High copper prices could slow demand for electric vehicles

According to Wood Mackenzie, prices for copper (along with several other mined commodities) do not reflect fundamentals – the dynamics of supply, demand, stocks, costs and their empirically-observed relationships.

Demand thus far in 2021 is undeniably strong but recovery is usually robust in the bounce-back from recession. Post-pandemic demand will undoubtedly wane, and economic activity will likely slow from 2022.

Interest rates will rise to stave off inflation. Taxes will have to be raised to start to pay down the extraordinary debts built up by governments during the pandemic and quantitative easing will start to be unraveled, albeit slowly.

No doubt ’build back better’ strategies will pick up the growth baton. Demand will be driven higher by the energy transition, for some markets spectacularly so – the key question is how much and how quickly?

Our assessment of demand growth over the next three years highlights the slowdown noted above, as well as a lag in energy transition growth. The speed at which the energy transition can proceed will be determined by the ability of the mining sector to deliver tonnes out of the ground.

Risks to demand from the energy transition are on the upside if supply can meet requirements.

In the short to medium term there is sufficient copper supply to support faster growth in demand. However, record price levels, if maintained, will start to impede that growth.

Looking at electric vehicle (EV) batteries as an example, the holy grail for battery costs is US$100/KWh, to deliver cost parity with internal combustion alternatives. It is assumed that technology and scale will drive battery costs down.

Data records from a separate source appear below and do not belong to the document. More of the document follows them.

(* ===== verification/Http3Batches.v ===== *)
(** * From QUIC datagrams to what the kernel is told to send

    [poll_transmit] writes a datagram behind what a buffer already holds, and
    [pump_transmits] lets it write one after the other into the same buffer for
    as long as the kernel can cut them apart again (UDP GSO).  Here: writing
    never touches what is there, and the cut gives back the datagrams. *)

From S2P Require Import Prelude Effects Varint QuicFrame QuicAck QuicPacket QuicHeader QuicTransport QuicRecovery QuicRecvStream QuicSendStream QuicStreams QuicConn QuicConnSample Status Stats Inflight Target Requests H3Proto Uring UringRun UringConn Http3Recv Http3Worker.
From stdpp Require Import relations.

Module http3_batches.

(** ** Writing appends *)

Section streams.
Context `{UnstableSort (Z * bytes)}.
Import conn_streams.
Variables (budget start : nat).

Definition grown (f f' : Fill) : Prop := out f `prefix_of` out f'.
#[local] Instance grown_preorder : PreOrder grown.
Proof. split; [by intros f; unfold grown|]. intros f1 f2 f3. unfold grown. apply transitivity. Qed.
Lemma emit_grown b sf c f : grown f (emit b sf (with_conn c f)).
Proof. by exists b. Qed.
Lemma fill_max_data_grown f : grown f (fill_max_data budget start f).
Proof. unfold fill_max_data. cbv zeta. destruct (_ && _); [apply emit_grown|apply (reflexivity (out f))]. Qed.
Lemma fill_credit_grown todo : ∀ f, grown f (fill_credit budget start todo f).
Proof.
  induction todo as [|id todo IH]; intros f; cbn [fill_credit]; [reflexivity|]. destruct (room budget start f <? _)%nat; [reflexivity|]. destruct (recv_mut _ _) as [[r put]|]; [|apply (IH (with_conn _ f))].
  destruct (recv_stream.size_known r); [apply (IH (with_conn _ f))|]. destruct (recv_stream.grant _ _). etrans; [apply emit_grown|apply IH].
Qed.
Lemma fill_retire_grown todo : ∀ f, grown f (fill_retire budget start todo f).
Proof. induction todo as [|seq todo IH]; intros f; cbn [fill_retire]; [reflexivity|]. destruct (room budget start f <? _)%nat; [reflexivity|]. etrans; [apply emit_grown|apply IH]. Qed.
Lemma fill_reset_grown todo : ∀ f, grown f (fill_reset budget start todo f).
Proof. induction todo as [|[[id e] s] todo IH]; intros f; cbn [fill_reset]; [reflexivity|]. destruct (room budget start f <? _)%nat; [reflexivity|]. etrans; [apply emit_grown|apply IH]. Qed.
Lemma send_turn_grown f id s put f' : send_turn budget start f id s put = Ok f' → grown f f'.
Proof.
  unfold send_turn. intros (next & _ & E)%bind_Ok. destruct next as [[[o d] fin]|]; [|apply Ok_inj in E as <-; apply (reflexivity (out f))].
  destruct (send_stream.on_sent _ _ _ _) as [n s']. apply Ok_inj in E as <-. apply emit_grown.
Qed.
Lemma fill_uni_grown n : ∀ i f f', fill_uni budget start n i f = Ok f' → grown f f'.
Proof.
  induction n as [|n IH]; intros i f f'; cbn [fill_uni]; [by intros <-%Ok_inj|]. destruct (room budget start f <? _)%nat; [by intros <-%Ok_inj|]. destruct (_ !! i) as [[id s]|]; [|done].
  intros (f1 & H1 & H2)%bind_Ok. etrans; [by eapply send_turn_grown|by eapply IH].
Qed.
Lemma fill_streams_grown n : ∀ f f', fill_streams budget start n f = Ok f' → grown f f'.
Proof.
  induction n as [|n IH]; intros f f'; cbn [fill_streams]; [by intros <-%Ok_inj|]. destruct (room budget start f <? _)%nat; [by intros <-%Ok_inj|]. destruct (send_queue _) as [|id rest]; [by intros <-%Ok_inj|].
  destruct (stream_index _ _) as [i|]; [|apply (IH (with_conn _ f))]. destruct (slot _ i) as [p|]; [|apply (IH (with_conn _ f))].
  intros (f1 & H1%send_turn_grown & H2%IH)%bind_Ok. etrans; [exact H1|]. etrans; [|exact H2].
  assert (∀ b : bool, grown f1 (if b then with_conn (queue_send id (conn f1)) f1 else f1)) as Hb by (intros []; apply (reflexivity (out f1))). apply Hb.
Qed.
Lemma fill_data_payload_grown c o fs congested f : fill_data_payload budget start c o fs congested = Ok f → o `prefix_of` out f.
Proof.
  unfold fill_data_payload. intros E. change (grown (mkFill c o fs false) f).
  etrans; [apply fill_max_data_grown|]. etrans; [apply fill_credit_grown|]. etrans; [apply fill_retire_grown|]. etrans; [apply fill_reset_grown|].
  destruct congested; [by apply Ok_inj in E as <-|]. apply bind_Ok in E as (f1 & H1%fill_uni_grown & H2%fill_streams_grown). by etrans.
Qed.
End streams.

Section conn.
Context `{RT : Rustls} `{ST : UnstableSort (Z * bytes)}.
Import packet connection.
Abbreviation M := (eff (Connection (RT := RT)) conn_streams.conn_error).
Abbreviation gives m c Q := (holds m c (λ a _, Q a) (λ _ _, True)).

Lemma gives_bind {A B} (m : M A) (f : A → M B) c (P : A → Prop) (Q : B → Prop) : gives m c P → (∀ a c', P a → gives (f a) c' Q) → gives (m ≫= f) c Q.
Proof. intros Hm Hf. apply holds_bind. eapply holds_mono; [exact Hm|auto|done]. Qed.
Lemma gives_step {A B} (m : M A) (f : A → M B) c (Q : B → Prop) : (∀ a c', gives (f a) c' Q) → gives (m ≫= f) c Q.
Proof. intros Hf. apply (gives_bind m f c (λ _, True)); [unfold holds; by destruct (m c) as [[a|e] c']|auto]. Qed.
Lemma gives_lift {A} (r : res A) c (Q : A → Prop) : (∀ a, r = Ok a → Q a) → gives (lift_res r) c Q.
Proof. intros HQ. unfold holds, lift_res, lift. destruct r; cbn; auto. Qed.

However, what this means is that the proportion of the battery cost determined by commodity prices rises from below 50% to ~70%. Prices for a number of battery metals have moved significantly higher during 2021.

Compared with the average for 2020, cobalt is up 50%, copper by over 40%, while nickel and aluminium are up by close to 30%. If prices remain at elevated levels, or indeed move higher still, this means that battery costs will not fall as far and as fast as predicted and indeed may actually rise.

What’s more, if forecasts of sustained even higher prices are realised this could slow demand for EVs on economic grounds.